Without A, there may be a set S that contains 0 every successor of 0 (that is it contains all the natural numbers), but still does not contain every super-natural number. There are three possibilities: There may some copies of N (e.g. a 0' successors 1', 2' etc). There may be some copies of Z (there is an axiom that no number has 0 as a successor, but 0' could be preceeded by -1'). And there may be some copies of Z_k (e.g. 0' followed by 1' followed by 2' followed by 0' again). We could call every copy of N, Z or Z_k a "branch" of the supernaturals.
I say may, because the axioms leave it open, it could exist or could not exist.
Now what happens if you define addition with the supernatural numbers? Let a and b be supernatural numbers. We will use the regular definition
a+0 = a
a+S(b) = S(a+b)
What happpens when we do this?
First let n be a natural number. Due to the recursive property of natural numbers a+n=S^n(a). So we can add a supernatural number on the left side to a natural number on the right side just fine. But what if we have a proper supernatural number on the right side? The definition is completely silent on the matter. But could we find a valid extension?
Thinking about it a little bit I found that defining a+b=b (for any b that is not a natural number) will be a consistent (but perhaps not very interesting or useful) extension.
Notice that this definition will pick the branch of the result based on b, except in the case where b is natural.
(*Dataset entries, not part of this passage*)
(* ===== verification/Floats.v ===== *)
(** * Floating point numbers and durations

    The arithmetic of [f32] and [f64] that pacing, loss detection and congestion control use,
    as the IEEE 754 operations of the Standard Library's [SpecFloat], and the conversions of
    [core::time::Duration].  Durations are nanoseconds. *)

From Stdlib Require Import SpecFloat.
From S2P Require Import Prelude.

Module Floats.

Section format.
Context (prec emax : Z).

(** [x as f32], [x as f64] of an integer. *)
Definition of_int (x : Z) : spec_float := binary_normalize prec emax x 0 false.

(** [Duration::as_secs_f32], [as_secs_f64]. *)
Definition as_secs (d : Z) : spec_float :=
  SFadd prec emax (of_int (d / 10 ^ 9)) (SFdiv prec emax (of_int (d mod 10 ^ 9)) (of_int (10 ^ 9))).

(** [Duration::from_secs_f32]: to the nearest nanosecond, the even one of two; [None]: the panic
    on a number that is negative, too large or not a number. *)
Definition round_half_even (n d : Z) : Z :=
  let q := n / d in
  let r := n mod d in
  if (2 * r <? d) || ((2 * r =? d) && Z.even q) then q else q + 1.

Definition from_secs (x : spec_float) : option Z :=
  match x with
  | S754_zero _ => Some 0
  | S754_finite false m e =>
    let '(n, d) := if 0 <=? e then (Z.pos m * 2 ^ e, 1) else (Z.pos m, 2 ^ (- e)) in
    if 2 ^ 64 * d <=? n then None else Some (round_half_even (n * 10 ^ 9) d)
  | _ => None
  end.

(** [Duration::mul_f32]. *)
Definition mul_duration (d : Z) (rhs : spec_float) : option Z := from_secs (SFmul prec emax rhs (as_secs d)).

(** The numerator over a power of two. *)
Definition ratio (n d : Z) : spec_float := SFdiv prec emax (of_int n) (of_int d).

End format.

(** [x as u64]: towards zero, saturating; 0 for what is not a number. *)
Definition to_u64 (x : spec_float) : Z :=
  match x with
  | S754_infinity false => u_max 64
  | S754_finite false m e => Z.min (u_max 64) (if 0 <=? e then Z.pos m * 2 ^ e else Z.pos m / 2 ^ (- e))
  | _ => 0
  end.

(** [max], [min]: the other one of a number and what is not. *)
Definition fmax (a b : spec_float) : spec_float :=
  match SFcompare a b with Some Lt => b | Some _ => a | None => match a with S754_nan => b | _ => a end end.

Definition fmin (a b : spec_float) : spec_float :=
  match SFcompare a b with Some Gt => b | Some _ => a | None => match a with S754_nan => b | _ => a end end.

(** [a >= b]. *)
Definition fge (a b : spec_float) : bool := SFleb b a.

Definition of_f64 := of_int 53 1024.
Definition of_f32 := of_int 24 128.
Definition add_f64 := SFadd 53 1024.
Definition sub_f64 := SFsub 53 1024.
Definition mul_f64 := SFmul 53 1024.
Definition div_f64 := SFdiv 53 1024.
Definition mul_f32 := SFmul 24 128.
Definition as_secs_f64 := as_secs 53 1024.

Lemma to_u64_range x : is_u 64 (to_u64 x).
Proof.
  unfold to_u64, is_u, u_max. destruct x as [| [] | | [] m e]; try lia. destruct (Z.leb_spec 0 e).
  - pose proof (Z.pow_nonneg 2 e). lia.
  - pose proof (Z.pow_pos_nonneg 2 (- e)). pose proof (Z.div_pos (Z.pos m) (2 ^ (- e))). lia.
Qed.

Lemma mul_duration_nonneg prec emax d x t : mul_duration prec emax d x = Some t → 0 ≤ t.
Proof.
  unfold mul_duration, from_secs. destruct (SFmul _ _ _ _) as [| [] | | [] m e]; try done; [by intros [= <-] |].
  assert (Hr : ∀ n k, 0 ≤ n → 0 < k → 0 ≤ round_half_even n k).
  { intros n k Hn Hk. unfold round_half_even. pose proof (Z.div_pos n k Hn Hk). destruct (_ || _); lia. }
  destruct (Z.leb_spec 0 e); (destruct (_ <=? _); [done |]); intros [= <-]; apply Hr; lia.
Qed.

End Floats.
Lemma read_written id p : fields_ok p → opt_reserved p → present id p = true → ∃ c len v, written id p c len v.
Proof.
  intros Hp Hg Hpr. destruct id; cbn [present] in Hpr; try have Hpr.
  - (* an integer *)
    pose proof (fo_ints _ Hp i) as Hx. eapply (written_intro _ _ (size (get i p)) (varint_encode (get i p))).
    + apply size_u62.
    + by apply zlen_varint_encode.
    + cbn [write_param]. by rewrite Hpr.
    + intros q got rest. cbn [read_param]. rewrite read_int, Z.eqb_refl by done. by destruct (bool_decide _) eqn:Eg; cbn [negb orb]; simpl; rewrite Eg.
  - (* a reserved parameter *)
    unfold opt_reserved in Hg. rewrite E in Hg. destruct Hg as (Hid & Hm & [Hl0 Hl] & Hlen & Hb).
    exists (rp_id x), (payload_len x), (ztake (payload_len x) (payload x)). refine (conj _ (conj Hid (conj _ (conj _ _)))).
    + cbn [write_param]. rewrite E. apply put_param_ok; [done | unfold is_u; lia].
    + unfold is_u in *. lia.
    + rewrite zlen_ztake; lia.
    + intros q got rest. unfold read_one. rewrite zdrop_app_zlen by (rewrite zlen_ztake; lia).
      destruct (try_from_reserved _ Hm) as [-> | ->]; [done |]. cbn [read_param]. by rewrite zdrop_app_zlen by (rewrite zlen_ztake; lia).
  - (* the reset token *)
    pose proof (fo_token _ Hp) as Ht. rewrite E in Ht. destruct Ht as [Hl _]. apply (written_intro _ _ 16 x).
    + done.
    + done.
    + cbn [write_param]. by rewrite E.
    + intros q got rest. cbn [read_param]. rewrite ztake_app_zlen, zdrop_app_zlen by done. cbn [copy once seen present add]. rewrite E.
      by destruct (stateless_reset_token q).
  - (* migration *)
    apply (written_intro _ _ 0 []); try done.
    + cbn [write_param]. by rewrite Hpr.
    + intros q got rest. cbn. rewrite Hpr. by destruct (disable_active_migration q).
  - (* the size of datagrams *)
    pose proof (fo_datagram _ Hp) as Hx. rewrite E in Hx. simpl in Hx. apply (written_intro _ _ (size x) (varint_encode x)).
    + apply size_u62.
    + by apply zlen_varint_encode.
    + cbn [write_param]. by rewrite E.
    + intros q got rest. cbn [read_param copy once seen present add]. rewrite E. pose proof (size_bounds x). rewrite (proj2 (Z.ltb_ge 8 _)) by lia.
      rewrite read_int by done. by destruct (max_datagram_frame_size q).
  - (* the preferred address *)
    pose proof (fo_preferred _ Hp) as Hx. rewrite E in Hx. destruct (preferred_size x Hx) as [Hsz Hw].
    apply (written_intro _ _ (wire_size x) (preferred_write x)).
    + unfold is_u. lia.
    + done.
    + cbn [write_param]. by rewrite E.
    + intros q got rest. cbn [read_param copy once seen present add]. rewrite E, ztake_app_zlen, zdrop_app_zlen by done.
      pose proof (preferred_roundtrip x [] Hx) as Hr. rewrite app_nil_r in Hr. rewrite Hr. by destruct (preferred_address q).
  - pose proof (fo_orig _ Hp) as Hx. rewrite E in Hx. apply (cid_written _ _ x Hx); cbn [read_param write_param copy once seen present add]; rewrite E; [| done].
    intros q got r. rewrite decode_cid_ok by done. by destruct (original_dst_cid q).
  - pose proof (fo_src _ Hp) as Hx. rewrite E in Hx. apply (cid_written _ _ x Hx); cbn [read_param write_param copy once seen present add]; rewrite E; [| done].
    intros q got r. rewrite decode_cid_ok by done. by destruct (initial_src_cid q).
  - pose proof (fo_retry _ Hp) as Hx. rewrite E in Hx. apply (cid_written _ _ x Hx); cbn [read_param write_param copy once seen present add]; rewrite E; [| done].
    intros q got r. rewrite decode_cid_ok by done. by destruct (retry_src_cid q).
  - (* the fixed bit *)
    apply (written_intro _ _ 0 []); try done.
    + cbn [write_param]. by rewrite Hpr.
    + intros q got rest. cbn. by rewrite Hpr.
  - (* the least delay of acknowledgements *)
    pose proof (fo_min_ack _ Hp) as Hx. rewrite E in Hx. simpl in Hx. apply (written_intro _ _ (size x) (varint_encode x)).
    + apply size_u62.
    + by apply zlen_varint_encode.
    + cbn [write_param]. by rewrite E.
    + intros q got rest. cbn [read_param copy once seen present add andb]. by rewrite E, read_int.
  - (* NAT traversal *)
    pose proof (fo_nat _ Hp) as Hx. rewrite E in Hx. destruct x as [| limit]; simpl in Hx.
    { apply (written_intro _ _ 0 []); try done.
      - cbn [write_param]. by rewrite E.
      - intros q got rest. cbn [read_param copy once seen present add andb]. rewrite E. by destruct (nat_traversal q). }
    assert (Hu : is_u 62 limit) by (unfold is_u; lia). apply (written_intro _ _ (size limit) (varint_encode limit)).
    + apply size_u62.
    + by apply zlen_varint_encode.
    + cbn [write_param]. unfold put_var. by rewrite E, write_var_enc.
    + intros q got rest. cbn [read_param copy once seen present add andb]. rewrite E. pose proof (size_bounds limit).
      rewrite (proj2 (Z.eqb_neq (size limit) 0)), read_var by (done || lia). cbn. rewrite (proj2 (Z.eqb_neq limit 0)), from_u64_ok by (done || lia).
      by destruct (nat_traversal q).
  - (* the method of the RFC *)
    apply (written_intro _ _ 0 []); try done.
    + cbn [write_param]. by rewrite Hpr.
    + intros q got rest. cbn. rewrite Hpr. by destruct (rfc_nat_traversal q).
  - (* the discovery of addresses *)
    assert (Hu : is_u 62 (to_value x)) by by destruct x. apply (written_intro _ _ (size (to_value x)) (varint_encode (to_value x))).
    + apply size_u62.
    + by apply zlen_varint_encode.
    + cbn [write_param]. unfold put_var. by rewrite E, write_var_enc.
    + intros q got rest. cbn [read_param copy once seen present add andb]. rewrite E, read_var by done. cbn. rewrite from_u64_ok by done.
      by destruct (address_discovery q), x.
  - (* the algorithms *)
    eapply (written_intro _ _ 1 (encode u8_codec _)); [done | | cbn [write_param]; by rewrite E |].
    + by destruct x as [[] []].
    + intros q got rest. cbn [read_param copy once seen present add andb]. rewrite E. rewrite read_u8 by by destruct x as [[] []].
      by destruct (pqc_algorithms q), x as [[] []].
Qed.
Lemma discover_due m e path now pn : mtud_ok m → state m = Some e → due now (phase e) = true → current_mtu m ≤ path →
  let top := Z.min (cfg_upper_bound (config e)) (limit m) in
  ∃ m', discover (Z.to_nat (4 * (limit m - current_mtu m) + 4)) path now pn m = Some m'
  ∧ current_mtu m ≤ current_mtu m' ≤ path
  ∧ Z.min path top - current_mtu m' ≤ 2 * cfg_minimum_change (config e) - 4
  ∧ option_map phase (state m') = Some (Complete (now + interval (config e))).
Proof.
  intros Hok Hs Hd Hp top. destruct (mo_state _ Hok e Hs) as (Hc & Hm & Hl & Hph).
  assert (El : limit m = peer_max_udp_payload_size e) by (unfold limit; by rewrite Hs).
  destruct (search_new_ok _ e Hc Hm) as (s & Hn & Hso & Hid & Hlost & Hmc & Hup).
  set (m1 := m <| state := Some (e <| phase := Searching s |>) |>).
  assert (Hex : exploring path top m1 (e <| phase := Searching s |>) s).
  { split; try done; [| rewrite Hlost; lia | rewrite Hup; subst top; lia].
    destruct Hok as [H1 H2 H3 H4 H5]. split; [unfold limit in *; by rewrite Hs in H1 | unfold limit in *; by rewrite Hs in H2 | | done | done].
    intros ? [= <-]. by refine (conj Hc (conj Hm (conj Hl _))). }
  destruct (explore (Z.to_nat (4 * (limit m - current_mtu m) + 4)) path top now pn m1 _ s Hex) as (m' & E & Hr).
  { unfold effort. rewrite Hlost, Hup, El. subst m1. simpl. lia. }
  exists m'. rewrite <- Hmc. split; [| exact Hr]. rewrite <- E. assert (Hpoll := poll_due m e s now pn Hs Hd Hn). fold m1 in Hpoll.
  destruct (Z.to_nat _); cbn [discover]; by rewrite Hpoll.
Qed.
Lemma delay_paced mtu rate rtt bytes window now p : paced mtu rate p → 0 < rate → window ≠ 0 →
  ∃ r p', delay rtt bytes mtu window (Some rate) now p = Some (r, p') ∧ paced mtu rate p'
  ∧ (r = None → bytes ≤ tokens p')
  ∧ ((tokens p' = tokens p ∧ prev p' = prev p ∧ bytes ≤ tokens p ∧ r = None)
     ∨ (tokens p' = refilled rate mtu now p ∧ prev p' = now ∧ tokens p < bytes
        ∧ ∀ t, r = Some t → tokens p' < bytes
            ∧ t = now + (refill_rate rate (saturating_sub now (prev p)) bytes p).2)).
Proof.
  intros [Hc Hm Hr Ht] Hrate Hw. unfold delay. rewrite (proj2 (Z.eqb_neq window 0)) by done.
  unfold positive_rate. rewrite (proj2 (Z.ltb_lt 0 rate)) by done. rewrite Hm, Hr, Z.eqb_refl, bool_decide_true by done. cbn [negb orb]. rewrite !orb_false_r.
  set (p1 := if negb (window =? last_window p) then _ else _).
  assert (H1 : capacity p1 = capacity p ∧ tokens p1 = tokens p ∧ last_mtu p1 = mtu ∧ last_rate p1 = Some rate ∧ prev p1 = prev p).
  { subst p1. destruct (negb _); simpl; [| done]. split_and!; try done. rewrite Hc in Ht. change (compute_capacity rtt window mtu (Some rate)) with (burst mtu rate). lia. }
  clearbody p1. destruct H1 as (C1 & T1 & M1 & R1 & P1).
  assert (Href : ∀ e, refill_rate rate e bytes p1 = refill_rate rate e bytes p) by (intros e; unfold refill_rate; by rewrite C1, T1).
  destruct (Z.leb_spec bytes (tokens p1)).
  { eexists _, p1. split; [reflexivity |]. split; [split; congruence || lia |]. split; [done |]. left. split_and!; [done | done | lia | done]. }
  rewrite Href, P1. destruct (refill_rate rate (saturating_sub now (prev p)) bytes p) as [nt d] eqn:Er.
  set (p2 := p1 <| tokens := _ |> <| prev := now |>).
  assert (Hp2 : tokens p2 = refilled rate mtu now p).
  { subst p2. simpl. unfold refill_rate in Er. injection Er as <- _. by rewrite T1, C1. }
  assert (Hpos : 0 ≤ tokens p2 ≤ capacity p).
  { rewrite Hp2. unfold refilled, saturating_add, to_u64_or_max, saturating_mul, saturating_sub, u_max.
    assert (0 ≤ Z.min (2 ^ 128 - 1) (rate * Z.max 0 (now - prev p)) / NANOS_PER_SECOND) by (apply Z.div_pos; [nia | done]). lia. }
  assert (Hok : paced mtu rate p2) by (split; subst p2; simpl in *; congruence || lia).
  destruct (Z.leb_spec bytes (tokens p2)); eexists _, p2; (split; [reflexivity |]); (split; [done |]); (split; [done |]); right.
  - split_and!; [done | done | lia | done].
  - split_and!; [done | done | lia |]. intros t [= <-]. split; [lia | done].
Qed.

(** An attempt to send a packet: it goes out unless the pacer delays it. *)
Record Attempt := mk_attempt { at_time : Z; at_len : Z; at_window : Z; at_rtt : Z }.

Definition attempt (mtu rate : Z) (a : Attempt) (p : Pacer) : option (Z * Pacer) :=
  match delay (at_rtt a) (at_len a) mtu (at_window a) (Some rate) (at_time a) p with
  | None => None
  | Some (Some _, p) => Some (0, p)
  | Some (None, p) => Some (at_len a, on_transmit (at_len a) p)
  end.

(** The bytes sent in all attempts. *)
Fixpoint attempts (mtu rate : Z) (l : list Attempt) (p : Pacer) : option (Z * Pacer) :=
  match l with
  | [] => Some (0, p)
  | a :: l =>
    match attempt mtu rate a p with
    | None => None
    | Some (n, p) => match attempts mtu rate l p with None => None | Some (m, p) => Some (n + m, p) end
    end
  end.

(** The times do not go back. *)
Fixpoint ordered (from : Z) (l : list Attempt) (until : Z) : Prop :=
  match l with
  | [] => from ≤ until
  | a :: l => from ≤ at_time a ∧ 0 ≤ at_len a ∧ at_window a ≠ 0 ∧ ordered (at_time a) l until
  end.

Lemma refilled_bound rate mtu now p : 0 < rate → prev p ≤ now → 0 ≤ tokens p →
  NANOS_PER_SECOND * refilled rate mtu now p ≤ NANOS_PER_SECOND * tokens p + rate * (now - prev p).
Proof.
  intros Hr Hn Ht. unfold refilled, saturating_add, to_u64_or_max, saturating_mul, saturating_sub, u_max.
  rewrite Z.max_r by lia. set (x := Z.min (2 ^ 128 - 1) (rate * (now - prev p))).
  assert (Hx : NANOS_PER_SECOND * (x / NANOS_PER_SECOND) ≤ x) by (apply Z.mul_div_le; done). unfold NANOS_PER_SECOND in *. lia.
Qed.

Lemma attempts_bound mtu rate l : ∀ from until p, paced mtu rate p → 0 < rate → prev p ≤ from → ordered from l until →
  ∃ n p', attempts mtu rate l p = Some (n, p') ∧ 0 ≤ n
  ∧ NANOS_PER_SECOND * n ≤ NANOS_PER_SECOND * tokens p + rate * (until - prev p).
Proof.
  induction l as [| a l IH]; intros from until p Hp Hr Hf Ho; cbn [attempts ordered] in *.
  { eexists _, _. split; [reflexivity |]. pose proof (pa_tokens _ _ _ Hp). unfold NANOS_PER_SECOND. nia. }
  destruct Ho as (Hat & Hlen & Hw & Ho). unfold attempt.
  destruct (delay_paced mtu rate (at_rtt a) (at_len a) (at_window a) (at_time a) p Hp Hr Hw) as (r & p' & E & Hp' & Hn & Hcase). rewrite E.
  pose proof (pa_tokens _ _ _ Hp) as Htok. pose proof (pa_tokens _ _ _ Hp') as Htok'.
  assert (Hphi : prev p' ≤ at_time a ∧ prev p ≤ prev p'
    ∧ NANOS_PER_SECOND * tokens p' ≤ NANOS_PER_SECOND * tokens p + rate * (prev p' - prev p)).
  { destruct Hcase as [(-> & -> & _) | (Et & Ep & _)]; [split_and!; lia |]. rewrite Et, Ep. split_and!; [lia | lia |].
    apply refilled_bound; lia. }
  destruct Hphi as (Hpr & Hpp & Hphi). destruct r as [t |].
  - destruct (IH (at_time a) until p' Hp' Hr Hpr Ho) as (n & p'' & -> & Hn0 & Hb). eexists _, _. split; [reflexivity |]. unfold NANOS_PER_SECOND in *. lia.
  - specialize (Hn eq_refl). set (q := on_transmit (at_len a) p').
    assert (Hq : paced mtu rate q ∧ tokens q = tokens p' - at_len a ∧ prev q = prev p').
    { subst q. unfold on_transmit. simpl. unfold saturating_sub. rewrite Z.max_r by lia. split; [| done].
      destruct Hp' as [A1 A2 A3 A4]. split; simpl; try done; lia. }
    clearbody q. destruct Hq as (Hq & Tq & Pq).
    destruct (IH (at_time a) until q Hq Hr) as (n & p'' & -> & Hn0 & Hb); [lia | done |]. eexists _, _. split; [reflexivity |].
    unfold NANOS_PER_SECOND in *. lia.
Qed.

Lemma new_paced rtt window mtu rate now : 0 ≤ mtu → 0 < rate → paced mtu rate (new rtt window mtu (Some rate) now).
Proof.
  intros Hm Hr. unfold new, positive_rate. rewrite (proj2 (Z.ltb_lt 0 rate)) by done. pose proof (burst_bounds mtu rate Hm).
  split; simpl; try done. change (compute_capacity rtt window mtu (Some rate)) with (burst mtu rate). lia.
Qed.

(** C40: the pacer keeps to its rate.  Over any sequence of attempts to send, at times that do not
    go back, with windows and round trips that may change, the bytes sent from the start to a time
    [until] are at most one burst, of 10 to 256 datagrams, and the rate times the time. *)
Theorem pacer_rate_bound (rtt0 window0 mtu rate t0 until : Z) (l : list Attempt) : 0 ≤ mtu → 0 < rate → ordered t0 l until →
  ∃ n p, attempts mtu rate l (new rtt0 window0 mtu (Some rate) t0) = Some (n, p)
  ∧ NANOS_PER_SECOND * n ≤ NANOS_PER_SECOND * burst mtu rate + rate * (until - t0) ∧ burst mtu rate ≤ 256 * mtu.
Proof.
  intros Hm Hr Ho. destruct (attempts_bound mtu rate l t0 until (new rtt0 window0 mtu (Some rate) t0)) as (n & p & E & _ & Hb);
    [by apply new_paced | done | simpl; lia | done |].
  pose proof (new_paced rtt0 window0 mtu rate t0 Hm Hr) as [Hc _ _ Ht].
  exists n, p. split; [done |]. split; [| by apply burst_bounds]. simpl in Hb, Hc, Ht. unfold NANOS_PER_SECOND in *. lia.
Qed.

Lemma refill_enough cap tok rate : 0 < rate → rate ≤ 1000000000 * (cap - tok) →
  cap - tok - rate / 1000000000 - 1 ≤ rate * ((cap - tok) * 1000000000 / rate) / 1000000000.
Proof.
  intros Hr Hc. set (d := (cap - tok) * 1000000000 / rate). assert (Hd : (cap - tok) * 1000000000 < rate * (d + 1)).
  { subst d. pose proof (Z.mul_succ_div_gt ((cap - tok) * 1000000000) rate Hr). lia. }
  pose proof (Z.mul_succ_div_gt rate 1000000000 ltac:(lia)). apply Z.div_le_lower_bound; [lia |]. lia.
Qed.

(** A delayed packet can be sent when the delay is over.  If the pacer delays a packet of at
    most a datagram until a time [t], that time is not in the past, and an attempt at [t] with the
    same rate succeeds; the rate is at most 8 datagrams per nanosecond. *)
Theorem pacer_delay_suffices (mtu rate rtt rtt' bytes window window' now t : Z) (p p' : Pacer) :
  paced mtu rate p → 0 < rate ≤ 8000000000 * mtu → 1200 ≤ mtu < 2 ^ 16 → 0 ≤ bytes ≤ mtu → window ≠ 0 → window' ≠ 0 →
  delay rtt bytes mtu window (Some rate) now p = Some (Some t, p') →
  now ≤ t ∧ ∃ p'', delay rtt' bytes mtu window' (Some rate) t p' = Some (None, p'').
Proof.
  intros Hp [Hr Hrm] Hm Hb Hw Hw' E. destruct (delay_paced mtu rate rtt bytes window now p Hp Hr Hw) as (r & q & E' & Hq & _ & Hcase).
  rewrite E in E'. injection E' as <- <-. destruct Hcase as [(_ & _ & _ & [=]) | (Et & Eprev & Hlt & Ht)].
  destruct (Ht t eq_refl) as [Hlt' ->]. clear Ht.
  pose proof (burst_bounds mtu rate ltac:(lia)) as Hbu. destruct Hp as [Hc0 _ _ Htk]. pose proof Hq as [Hc1 _ _ Htk1].
  (* the tokens after the first attempt *)
  set (e := saturating_mul 128 rate (saturating_sub now (prev p)) / NANOS_PER_SECOND) in *.
  assert (He : 0 ≤ e) by (subst e; unfold saturating_mul, saturating_sub, u_max; apply Z.div_pos; [nia | done]).
  assert (Htok : tokens p' = tokens p + e).
  { rewrite Et in *. unfold refilled, saturating_add, to_u64_or_max, u_max in *. fold e in Hlt' |- *. lia. }
  set (d := (refill_rate rate (saturating_sub now (prev p)) bytes p).2).
  assert (Hd : d = (capacity p - tokens p') * 1000000000 / rate).
  { subst d. unfold refill_rate. fold e. simpl. unfold to_u64_or_max, saturating_sub, NANOS_PER_SECOND, u_max in *.
    rewrite (Z.min_r (2 ^ 64 - 1) (tokens p + e)) by lia. rewrite <- Htok, (Z.min_l (tokens p')), (Z.max_r bytes), (Z.max_r 0) by lia.
    apply Z.min_r. apply Z.div_le_upper_bound; [lia |]. nia. }
  assert (Hd0 : 0 ≤ d) by (rewrite Hd; apply Z.div_pos; lia). split; [lia |].
  destruct (delay_paced mtu rate rtt' bytes window' (now + d) p' Hq Hr Hw') as (r & p'' & E2 & _ & _ & Hc2). rewrite E2. exists p''. do 2 f_equal.
  destruct Hc2 as [(_ & _ & _ & ->) | (Et2 & _ & _ & Ht2)]; [done |]. destruct r as [t |]; [| done]. exfalso. destruct (Ht2 t eq_refl) as [Hlt2 _].
  rewrite Et2 in Hlt2. unfold refilled, saturating_add, to_u64_or_max, saturating_mul, saturating_sub, NANOS_PER_SECOND, u_max in Hlt2.
  rewrite Eprev in Hlt2. replace (now + d - now) with d in Hlt2 by lia. rewrite (Z.max_r 0 d) in Hlt2 by lia.
  assert (Hbig : rate * d ≤ (capacity p - tokens p') * 1000000000) by (rewrite Hd; apply Z.mul_div_le; lia).
  rewrite (Z.min_r (2 ^ 128 - 1)) in Hlt2 by lia. pose proof (refill_enough (capacity p) (tokens p') rate Hr ltac:(lia)) as Hen. rewrite <- Hd in Hen.
  assert (rate / 1000000000 ≤ 8 * mtu) by (apply Z.div_le_upper_bound; lia). lia.
Qed.

Lemma pacer_rate_bound_witness :
  let l := [mk_attempt 0 12000 100000 50; mk_attempt 1000000 1200 100000 50; mk_attempt 2000000 1200 90000 60] in
  ∃ n p, attempts 1200 1000000 l (new 50 100000 1200 (Some 1000000) 0) = Some (n, p)
  ∧ NANOS_PER_SECOND * n ≤ NANOS_PER_SECOND * burst 1200 1000000 + 1000000 * (2000000 - 0).
Proof.
  intros l. destruct (pacer_rate_bound 50 100000 1200 1000000 0 2000000 l) as (n & p & E & Hb & _);
    [lia | lia | subst l; simpl; lia |]. exists n, p. by split.
Defined.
This is the not a coincidence, for if b is from a Z_k branch then the result must also be from a Z_k branch, as can be found by applying the successor k-times (it could I suppose in theory be from a different Z_k branch though).
E.g.
If b is from a Z_3 branch then b=S(S(S(b))) meaning a+b=a+S(S(S(b)))=S(a+S(S(b)))=S(S(a+S(b)))=S(S(S(a+b))) so a+b is also from a Z_3 branch.
You correctly notice that in case of nonstandard integer, the recursive definition alone is ambiguous, because while the standard integers are connected to zero by a finite chain of successor operations, the nonstandard integers are only chained to each other in infinite chains unconnected to zero. So you could have multiple implementations of a recursive function, each of them giving the same value for the standard integers, but different values for the nonstandard ones.
But there is one extra constraint that I think you didn't take into account. Peano axioms contain the "axiom of induction", which... if you look at it from a certain perspective, says: "whatever (first-order statement) is true for standard integers, it must also be true for nonstandard integers". Well, it doesn't say that directly; it's more like "whatever is true/false for some integers, there must be a smallest integer for which it is true/false".
This further constrains the possibilities for the "+" operation. If you can e.g. prove for the standard integers that "a+b = b+a", then according to this axiom, the same must also be true for nonstandard integers. So if "nonstandard + standard" is defined unambiguously, then so is also "standard + nonstandard".
But this still leaves some space for ambiguity in defining "nonstandard + nonstandard".
And I asked myself what happens if we do away with axiom number 5?
As for the nonstandard integers, I think that's a different thing.
There also is apparently already a concept in math named the supernatural numbers (aka Steinitz numbers) but those were not the ones I meant either.
> Thus, addition is a function P:NxN -> N such that for all numbers a, b,
> 1. P(a,0) = a
> 2. P(a,S(b)) = S(P(a,b))
And this alternate formulation?
1. P(a,0) = a
2. P(a,S(b)) = P(S(a),b)
Ie "decrease one from b and add it to a", instead of "decrease one from b and add it to the total".
nrds•1d ago
In contrast, in the type theories behind proof assistants like Coq, Lean, and Agda, recursion is intimately tied to _finite_ structures. Instead of the vague "intersection of all sets such that" which we see in the article here, recursion is a well-defined computational process, and defined in a rather obvious way once you're familiar with the background.
pengstrom•8h ago
ysofunny•4h ago
but in practice, an algorithm has gotta end, otherwise it's not very useful. I think some academics would go as far as insisting a function or process which never ends is not even a proper "algorithm"; but I digress.
recursion does allow us to "reach the infinite"; however, philosophically, we can only ever grasp the finite.